Wann ist eine Eisfläche eine voraussehbare Gefahr?
Dass eine Eisfläche nicht immer eine Eisfläche i.S. der Verkehrssicherungspflicht ist, begründete das LG Dessau-Roßlau mit Urteil vom 11.08.2023 (Az. 4 O 477/22).
Sturz auf einer zugeschneiten Eisfläche
Ein Arbeitnehmer stürzte auf einer Eisfläche, die von Wasser aus einer Regenrinne gespeist wurde, das auf den Gehweg lief. Die Eisschicht war mit einer dünnen Schneedecke überzogen und daher nicht erkennbar. Der Arbeitsgeber verlangte den Ersatz seiner Aufwendungen für den erkrankten Mitarbeiter in Höhe von rund 16.000 Euro von dem Eigentümer des Grundstücks.
Heizsituation des Hauses maßgebend für das Schmelzwasser
Im vorliegenden Fall ergibt sich der Inhalt der Verkehrssicherungspflicht aus der Winterdienstsatzung der Gemeinde. Danach war der Winterdienst im Unfallbereich für Gehwege auf die Eigentümer der anliegenden Grundstücke übertragen.
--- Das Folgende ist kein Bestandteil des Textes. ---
(** C4. A style block that is not a module block leaves the state as it
    was, whatever its content; the loop over the blocks is the loop over
    the module blocks alone. So when the document parses and none of its
    style blocks is a module block (no block at all included), the rebuild
    returns and the published list is empty. *)
Theorem C4_non_module_blocks_contribute_nothing (libs : Libraries)
    (textDocument : TextDocument.t) (s : Server) :
  (forall style, isModule style = false ->
     style_step libs textDocument style s = (Ok tt, s)) /\
  (forall styles,
     for_each styles (style_step libs textDocument) s =
     for_each (filter isModule styles) (style_step libs textDocument) s) /\
  (forall d,
     parse libs (TextDocument.getText textDocument) (filename_of textDocument) = Ok d ->
     Forall (fun style => isModule style = false) (styles d) ->
     fst (validateTextDocument libs textDocument s) = Ok tt /\
     completionItems (snd (validateTextDocument libs textDocument s)) = [] /\
     compItemMap (snd (validateTextDocument libs textDocument s)) = JsMap.empty).
Proof.
  split; [|split].
  - intros style E. apply style_step_non_module, E.
  - intros styles. revert s. induction styles as [|style rest IH]; intros s; [reflexivity|].
    cbn [filter]. destruct (isModule style) eqn:E.
    + cbn [for_each]. unfold bind.
      destruct (style_step libs textDocument style s) as [[[]|e] s']; [apply IH|reflexivity].
    + cbn [for_each]. unfold bind at 1.
      rewrite style_step_non_module by exact E. apply IH.
  - intros d P F. rewrite validateTextDocument_rebuild. unfold rebuild. rewrite P.
    assert (Sc : forall ks, scan_styles libs textDocument (styles d) ks = (Ok tt, ks)).
    { induction F as [|style rest E F IH]; intros ks; cbn; [reflexivity|].
      rewrite E. apply IH. }
    rewrite Sc. repeat split.
Qed.

Lemma C4_witness :
  completionItems
    (snd (validateTextDocument Demo.libs (Demo.vue "N.foo .bar;N.baz")
            (onDidChangeContent Demo.libs (Demo.vue "M.old") initial))) = [].
Proof.
  refine (proj1 (proj2 (proj2 (proj2
    (C4_non_module_blocks_contribute_nothing Demo.libs (Demo.vue "N.foo .bar;N.baz")
       (onDidChangeContent Demo.libs (Demo.vue "M.old") initial))) _ eq_refl _))).
  repeat constructor.
Defined.
Lemma paintIdle_lookup l : ∀ m k,
  paintIdle m l !! k
  = if bool_decide (k ∈ map fingerIdOf l) then Some idleColor else m !! k.
Proof.
  induction l as [|t l IH]; intros m k.
  - case_bool_decide as Hin; [by apply elem_of_nil in Hin | done].
  - change (paintIdle m (t :: l)) with (paintIdle (<[fingerIdOf t := idleColor]> m) l).
    rewrite IH. change (map fingerIdOf (t :: l)) with (fingerIdOf t :: map fingerIdOf l).
    destruct (decide (k ∈ map fingerIdOf l)) as [Hin|Hout].
    + rewrite !bool_decide_eq_true_2; [done | by right | done].
    + rewrite (bool_decide_eq_false_2 _ Hout).
      destruct (decide (fingerIdOf t = k)) as [<-|Hne].
      * rewrite lookup_insert_eq, bool_decide_eq_true_2; [done | by left].
      * rewrite lookup_insert_ne, bool_decide_eq_false_2; [done | | done].
        by intros [?|?]%elem_of_cons.
Qed.

(** The registry and the colour map written by the start handler when no
    session is running. *)
Lemma grant_fields w touches :
  selecting w = false →
  let valid := validTouchesOf w touches in
  fingers (onPanResponderGrant touches w)
    = (filter (λ f, (negb (includes (map Finger.id (map newFinger valid)) (Finger.id f))
                    && Finger.active f) = true) (fingers w)
      ++ map newFinger valid)%list
  ∧ fingerColors (onPanResponderGrant touches w) = paintIdle (fingerColors w) valid
  ∧ selecting (onPanResponderGrant touches w) = false
  ∧ winnerIndex (onPanResponderGrant touches w) = winnerIndex w
  ∧ timers (onPanResponderGrant touches w) = timers w.
Proof.
  intros Hsel valid. unfold onPanResponderGrant. rewrite Hsel.
  fold valid. rewrite grant_color_loop.
  destruct valid; simpl; by rewrite ?Hsel.
Qed.

Lemma newFinger_ids l : map Finger.id (map newFinger l) = map fingerIdOf l.
Proof. induction l; simpl; congruence. Qed.


Lemma grant_survivor w touches f :
  f ∈ filter (λ f, (negb (includes (map Finger.id (map newFinger (validTouchesOf w touches)))
                             (Finger.id f)) && Finger.active f) = true) (fingers w)
  ↔ f ∈ fingers w ∧ Finger.active f = true
    ∧ ∀ t, t ∈ touches → inBounds w t → fingerIdOf t ≠ Finger.id f.
Proof.
  rewrite list_elem_of_filter, andb_true_iff, negb_true_iff, newFinger_ids.
  unfold includes. rewrite bool_decide_eq_false, list_elem_of_fmap.
  split.
  - intros [[Hno Hact] Hin]. repeat split; try done.
    intros t Ht Hb Heq. apply Hno. exists t. split; [done|].
    by apply elem_of_validTouchesOf.
  - intros (Hin & Hact & Hno). repeat split; try done.
    intros (t & Heq & [Hb Ht]%elem_of_validTouchesOf). by apply (Hno t).
Qed.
Für das Gericht war es erwiesen, dass die Eisfläche nicht erkannt werden konnte. Um die Herkunft des Eises zu ermitteln, befragte das Gericht mehrere Zeugen und sogar den Deutschen Wetterdienst. Der Hausmeister sagte als Zeuge aus, dass Eis und Schnee in der Dachrinne des Hauses durch dessen Heizsituation geschmolzen und dann auf den Gehweg geströmt seien. Vom Wetterdienst erhielt das Gericht die Auskunft, dass Bodenfrost vorherrschte und dass dies der Grund für die Eisbildung war. Daraus folgerte das LG, dass der Tauvorgang in der Regenrinne, der Abfluss des Tauwassers auf den Gehweg und nachfolgend die Bildung der Eisfläche für den Eigentümer nicht erkennbar und auch nicht voraussehbar war.
Der Urteilstenor
Wird ein Unfallgeschehen durch eine Eisfläche verursacht, die von einer der Dachentwässerung dienenden Regenrinne stammt, so liegt dann eine außergewöhnliche, nicht voraussehbare Gefahr vor, wenn die Bildung des Wassers nicht auf dem Einsetzen von Tauwetter, sondern auf der individuellen Heizsituation des Hauses beruht (wie hier).
Ergebnis
Ein schadensersatzbegründender Verstoß gegen die dem Eigentümer des Grundstücks obliegende Verkehrssicherungspflicht nach § 823 Abs. 1 BGB i. V. mit der Winterdienstsatzung der Gemeinde liegt nicht vor. Die Klage auf Schadensersatz wurde abgewiesen.